18-04-2025, 12:24 PM
It began subtly, like all dangerous things do. Sakshi never crossed a line—she merely circled it, barefoot and bare-armed, as if waiting for it to cross her. She played with space the way some women play with silk, letting the tension hang like a veil between them, delicate and deliberate.

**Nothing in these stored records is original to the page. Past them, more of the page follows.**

(* ===== verification/Nom.v ===== *)
(** * Parser combinators and numbers: [src/common/parser.rs]

    The external crate [nom] as an interface: its combinators with their
    documented behaviour as equations.  A parser takes the remaining input and
    may panic, because the closures given to the combinators may panic.  The
    text of an input is a [string] of bytes: every test of the sources is on
    ASCII characters, and no byte of a longer UTF-8 sequence is one. *)

From S2P Require Import Prelude.

(** ** Splitting a text *)

(** The longest prefix of characters that satisfy [p], and the rest. *)
Fixpoint str_span (p : ascii -> bool) (s : string) : string * string :=
  match s with
  | EmptyString => ("", "")
  | String c s' =>
      if p c then let '(a, b) := str_span p s' in (String c a, b) else ("", s)
  end.

(** The rest of [s] after the prefix [t]. *)
Fixpoint strip_prefix (t s : string) : option string :=
  match t, s with
  | EmptyString, _ => Some s
  | String c t', String d s' => if Ascii.eqb c d then strip_prefix t' s' else None
  | String _ _, EmptyString => None
  end.

Fixpoint str_of (l : list ascii) : string :=
  match l with
  | [] => ""
  | c :: l' => String c (str_of l')
  end.

(** [Debug for str], on ASCII text. *)
Definition hex_char (d : nat) : ascii := ascii_of_nat (if (d <? 10)%nat then 48 + d else 87 + d)%nat.

Definition debug_char (c : ascii) : string :=
  let n := nat_of_ascii c in
  if (n =? 34)%nat then "\" +:+ String c ""
  else if (n =? 92)%nat then "\\"
  else if (n =? 0)%nat then "\0"
  else if (n =? 9)%nat then "\t"
  else if (n =? 10)%nat then "\n"
  else if (n =? 13)%nat then "\r"
  else if (n <? 16)%nat then "\u{" +:+ String (hex_char n) "}"
  else if (n <? 32)%nat || (n =? 127)%nat
    then "\u{" +:+ String (hex_char (n / 16)) (String (hex_char (n mod 16)) "}")
  else String c "".

Fixpoint debug_chars (s : string) : string :=
  match s with
  | EmptyString => ""
  | String c s' => debug_char c +:+ debug_chars s'
  end.

Definition debug_str (s : string) : string :=
  let q := String (ascii_of_nat 34) "" in q +:+ debug_chars s +:+ q.

(** ** Errors *)

(** [enum ParserError]; [K] is the error kind of [nom]. *)
Inductive ParserError (K : Type) :=
| Custom (message : string)
| NomErr (input : string) (kind : K).

Arguments Custom {K} message.
Arguments NomErr {K} input kind.

(** [nom::Err], by the variants that [format_parse_error] tells apart. *)
Inductive nom_Err (K : Type) :=
| Error (e : ParserError K)
| Failure (e : ParserError K)
| Incomplete (shown : string).

Arguments Error {K} e.
Arguments Failure {K} e.
Arguments Incomplete {K} shown.

(** [Debug for ParserError] *)
Definition debug_error {K} (show_kind : K -> string) (e : ParserError K) : string :=
  match e with
  | Custom error => "Semantic error at " +:+ error
  | NomErr input error =>
      "Parser error at '" +:+ debug_str input +:+ "': expecting " +:+ show_kind error
  end.

(** [ParseError::from_error_kind] *)
Definition from_error_kind {K} (input : string) (kind : K) : ParserError K := NomErr input kind.

(** [ParseError::append] *)
Definition append_error {K} (_ : string) (_ : K) (other : ParserError K) : ParserError K := other.

(** [FromExternalError::from_external_error]; the error is its text. *)
Definition from_external_error {K} (input : string) (_ : K) (error : string) : ParserError K :=
  Custom ("'" +:+ input +:+ "': " +:+ error).

(** [format_parse_error] *)
Definition format_parse_error {K} (show_kind : K -> string) (error : nom_Err K) : string :=
  match error with
  | Error e | Failure e => debug_error show_kind e
  | Incomplete shown => shown
  end.

(** ** The crate [nom] *)

(** [NomResult]: the rest of the input and a value, or an error. *)
Definition NomResult (K A : Type) : Type := result (nom_Err K) (string * A).

Definition parser (K A : Type) : Type := string -> outcome (NomResult K A).

(** Continue after a parser that succeeds. *)
Definition and_then {K A B} (m : outcome (NomResult K A))
    (f : string -> A -> outcome (NomResult K B)) : outcome (NomResult K B) :=
  r ← m;
  match r with
  | Ok (rest, a) => f rest a
  | Err e => Ret (Err e)
  end.

(** A successful run shortens the input. *)
Definition consuming {K A} (p : parser K A) : Prop :=
  forall s rest a, p s = Ret (Ok (rest, a)) -> (String.length rest < String.length s)%nat.

Definition is_space (c : ascii) : bool := (nat_of_ascii c =? 32)%nat || (nat_of_ascii c =? 9)%nat.

Definition is_multispace (c : ascii) : bool :=
  is_space c || (nat_of_ascii c =? 10)%nat || (nat_of_ascii c =? 13)%nat.

(** The combinators the sources use, with their documented behaviour.  The
    repetitions stop at the first recoverable error; their protection against
    parsers that consume nothing is left open. *)
Class Nom := {
  ErrorKind : Type;
  show_kind : ErrorKind -> string;
  KSatisfy : ErrorKind;
  KTag : ErrorKind;
  KEof : ErrorKind;
  KMapRes : ErrorKind;
  KAlt : ErrorKind;
  KMultiSpace : ErrorKind;
  KChar : ErrorKind;
  satisfy : (ascii -> bool) -> parser ErrorKind ascii;
  satisfy_eq : forall p s, satisfy p s = Ret (
    match s with
    | String c s' =>
        if p c then Ok (s', c) else Err (Error (from_error_kind s KSatisfy))
    | EmptyString => Err (Error (from_error_kind s KSatisfy))
    end);
  tag : string -> parser ErrorKind string;
  tag_eq : forall t s, tag t s = Ret (
    match strip_prefix t s with
    | Some rest => Ok (rest, t)
    | None => Err (Error (from_error_kind s KTag))
    end);
  space0 : parser ErrorKind string;
  space0_eq : forall s, space0 s =
    Ret (let '(a, rest) := str_span is_space s in Ok (rest, a));
  multispace1 : parser ErrorKind string;
  multispace1_eq : forall s, multispace1 s = Ret (
    let '(a, rest) := str_span is_multispace s in
    match a with
    | EmptyString => Err (Error (from_error_kind s KMultiSpace))
    | _ => Ok (rest, a)
    end);
  newline : parser ErrorKind ascii;
  newline_eq : forall s, newline s = Ret (
    match s with
    | String c s' =>
        if (nat_of_ascii c =? 10)%nat then Ok (s', c)
        else Err (Error (from_error_kind s KChar))
    | EmptyString => Err (Error (from_error_kind s KChar))
    end);
  opt : forall {A}, parser ErrorKind A -> parser ErrorKind (option A);
  opt_eq : forall {A} (p : parser ErrorKind A) s, opt p s =
    (r ← p s;
     Ret match r with
     | Ok (rest, a) => Ok (rest, Some a)
     | Err (Error _) => Ok (s, None)
     | Err e => Err e
     end);
  tuple2 : forall {A B}, parser ErrorKind A -> parser ErrorKind B -> parser ErrorKind (A * B);
  tuple2_eq : forall {A B} (p : parser ErrorKind A) (q : parser ErrorKind B) s, tuple2 p q s =
    and_then (p s) (fun s1 a => and_then (q s1) (fun s2 b => Ret (Ok (s2, (a, b)))));
  tuple3 : forall {A B C}, parser ErrorKind A -> parser ErrorKind B -> parser ErrorKind C ->
    parser ErrorKind (A * B * C);
  tuple3_eq : forall {A B C} (p : parser ErrorKind A) (q : parser ErrorKind B)
      (r : parser ErrorKind C) s, tuple3 p q r s =
    and_then (p s) (fun s1 a => and_then (q s1) (fun s2 b =>
      and_then (r s2) (fun s3 c => Ret (Ok (s3, (a, b, c))))));
  preceded : forall {A B}, parser ErrorKind A -> parser ErrorKind B -> parser ErrorKind B;
  preceded_eq : forall {A B} (p : parser ErrorKind A) (q : parser ErrorKind B) s, preceded p q s =
    and_then (p s) (fun s1 _ => q s1);
  terminated : forall {A B}, parser ErrorKind A -> parser ErrorKind B -> parser ErrorKind A;
  terminated_eq : forall {A B} (p : parser ErrorKind A) (q : parser ErrorKind B) s,
    terminated p q s =
    and_then (p s) (fun s1 a => and_then (q s1) (fun s2 _ => Ret (Ok (s2, a))));
  pmap : forall {A B}, parser ErrorKind A -> (A -> outcome B) -> parser ErrorKind B;
  pmap_eq : forall {A B} (p : parser ErrorKind A) (f : A -> outcome B) s, pmap p f s =
    and_then (p s) (fun rest a => b ← f a; Ret (Ok (rest, b)));
  map_res : forall {A B}, parser ErrorKind A -> (A -> outcome (result string B)) ->
    parser ErrorKind B;
  map_res_eq : forall {A B} (p : parser ErrorKind A) (f : A -> outcome (result string B)) s,
    map_res p f s =
    and_then (p s) (fun rest a =>
      x ← f a;
      Ret match x with
      | Ok b => Ok (rest, b)
      | Err e => Err (Error (from_external_error s KMapRes e))
      end);
  alt : forall {A}, list (parser ErrorKind A) -> parser ErrorKind A;
  alt_one : forall {A} (p : parser ErrorKind A) s, alt [p] s = p s;
  alt_cons : forall {A} (p q : parser ErrorKind A) ps s, alt (p :: q :: ps) s =
    (r ← p s;
     match r with
     | Err (Error _) =>
         r' ← alt (q :: ps) s;
         Ret match r' with
         | Err (Error e) => Err (Error (append_error s KAlt e))
         | _ => r'
         end
     | _ => Ret r
     end);
  all_consuming : forall {A}, parser ErrorKind A -> parser ErrorKind A;
  all_consuming_eq : forall {A} (p : parser ErrorKind A) s, all_consuming p s =
    and_then (p s) (fun rest a =>
      Ret match rest with
      | EmptyString => Ok (rest, a)
      | _ => Err (Error (from_error_kind rest KEof))
      end);
  many0 : forall {A}, parser ErrorKind A -> parser ErrorKind (list A);
  many0_eq : forall {A} (p : parser ErrorKind A) s, consuming p -> many0 p s =
    (r ← p s;
     match r with
     | Err (Error _) => Ret (Ok (s, []))
     | Err e => Ret (Err e)
     | Ok (s1, a) => and_then (many0 p s1) (fun s2 l => Ret (Ok (s2, a :: l)))
     end);
  separated_list1 : forall {A B}, parser ErrorKind A -> parser ErrorKind B ->
    parser ErrorKind (list B);
  separated_list1_eq : forall {A B} (sep : parser ErrorKind A) (p : parser ErrorKind B) s,
    consuming sep -> consuming p -> separated_list1 sep p s =
    and_then (p s) (fun s1 b =>
      r ← sep s1;
      match r with
      | Err (Error _) => Ret (Ok (s1, [b]))
      | Err e => Ret (Err e)
      | Ok (s2, _) =>
          r' ← separated_list1 sep p s2;
          Ret match r' with
          | Ok (s3, l) => Ok (s3, b :: l)
          | Err (Error _) => Ok (s1, [b])
          | Err e => Err e
          end
      end)
}.

(** ** Numbers *)

(** [str::parse::<u32>] on a text of digits. *)
Definition parse_u32 (s : string) : result string Z :=
  let v := dec_value 0 s in
  if v <? 2 ^ 32 then Ok v else Err "number too large to fit in target type".

Definition is_digit_or_underscore (c : ascii) : bool :=
  is_dec_digit c || (nat_of_ascii c =? 95)%nat.

(** [p_u32] *)
Definition p_u32 `{Nom} : parser ErrorKind Z :=
  map_res
    (tuple2 (satisfy is_dec_digit) (many0 (satisfy is_digit_or_underscore)))
    (fun '(first, rest) => Ret (parse_u32 (String first (str_of (List.filter is_dec_digit rest))))).

(** ** What a parser accepts *)

(** [p] reads [a] from [s] and leaves [rest]. *)
Definition parses {K A} (p : parser K A) (s rest : string) (a : A) : Prop :=
  p s = Ret (Ok (rest, a)).

(** [p] fails on [s] with an error that an alternative can recover from. *)
Definition rejects {K A} (p : parser K A) (s : string) : Prop :=
  exists e, p s = Ret (Err (Error e)).

(** The first character of [s], if any, does not satisfy [p]. *)
Definition stops (p : ascii -> bool) (s : string) : Prop :=
  match s with
  | String c _ => p c = false
  | EmptyString => True
  end.

(** Every text that [p] reads is related to the value by [R]. *)
Definition sound {K A} (p : parser K A) (R : string -> A -> Prop) : Prop :=
  forall s rest a, parses p s rest a -> exists t, s = t +:+ rest /\ R t a.

(** [p] reads every text of [R] that is followed by a text of [F]. *)
Definition complete {K A} (p : parser K A) (R : string -> A -> Prop) (F : string -> Prop) : Prop :=
  forall t a rest, R t a -> F rest -> parses p (t +:+ rest) rest a.

(** The decimal digits of a text. *)
Fixpoint str_filter (p : ascii -> bool) (s : string) : string :=
  match s with
  | EmptyString => ""
  | String c s' => if p c then String c (str_filter p s') else str_filter p s'
  end.

(** A number on the command line: a digit, then digits and underscores. *)
Inductive number_text : string -> Z -> Prop :=
| number_text_intro c s v :
    is_dec_digit c = true -> str_all is_digit_or_underscore s = true ->
    v = dec_value 0 (String c (str_filter is_dec_digit s)) -> v < 2 ^ 32 ->
    number_text (String c s) v.

(** Elements separated by texts of [S]. *)
Inductive list_text {B} (S : string -> Prop) (R : string -> B -> Prop) :
    string -> list B -> Prop :=
| list_text_one t b : R t b -> list_text S R t [b]
| list_text_cons t u t' b l :
    R t b -> S u -> list_text S R t' l -> list_text S R (t +:+ u +:+ t') (b :: l).

(** ** Lemmas: texts *)

#[local] Arguments String.append !_ _ /.

Lemma app_str_assoc (a b c : string) : (a +:+ b) +:+ c = a +:+ b +:+ c.
Proof. induction a as [|x a IH]; simpl; [done|]. f_equal. apply IH. Qed.

Lemma app_str_nil (a : string) : a +:+ "" = a.
Proof. induction a as [|x a IH]; simpl; [done|]. f_equal. apply IH. Qed.

Lemma length_app_str (a b : string) :
  String.length (a +:+ b) = (String.length a + String.length b)%nat.
Proof. induction a as [|x a IH]; simpl; [done|]. f_equal. apply IH. Qed.

Lemma app_str_inj (a b c : string) : a +:+ b = a +:+ c -> b = c.
Proof. induction a as [|x a IH]; simpl; [done|]. intros [=]. by apply IH. Qed.

(** Two prefixes of a text are prefixes of one another. *)
Lemma app_str_compare (a b c d : string) :
  a +:+ b = c +:+ d -> (exists u, c = a +:+ u) \/ (exists u, a = c +:+ u).
Proof.
  revert c. induction a as [|x a IH]; intros [|y c] Heq; simpl in *; [eauto..|].
  injection Heq as <- Heq. destruct (IH _ Heq) as [[u ->]|[u ->]]; eauto.
Qed.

After the Mangalsutra was delivered—but not returned, and not worn—Ramu said nothing. The black box still sat on Sakshi’s dresser, unopened, untouched, and yet constantly seen. A presence in the room, like a waiting animal, pacing quietly in the shadows. Her not wearing it spoke louder than silence, and her not returning it roared with promise. The ambiguity of her gesture—half-closed, half-open—grew sharper than words. The silence between them no longer resembled absence. It was thick, rippling with something feral. It breathed. It waited.
The day before the family left, Sakshi stood by the front gate with Murugan and their son, talking to their landlord Janani and her husband as they loaded their luggage into a white SUV. The air was heavy with heat, and the luggage’s wheels screeched against the concrete.
"Akka, just check on Appa once a day, okay? Make sure he eats," Janani said, handing over a scribbled list of reminders.
"Of course," Sakshi said, smiling. "We’ll bring him breakfast and dinner. No trouble at all."
"He’s gotten very particular lately," Janani added. "Sometimes refuses food. But he listens to you, I’ve noticed. More than he listens to me."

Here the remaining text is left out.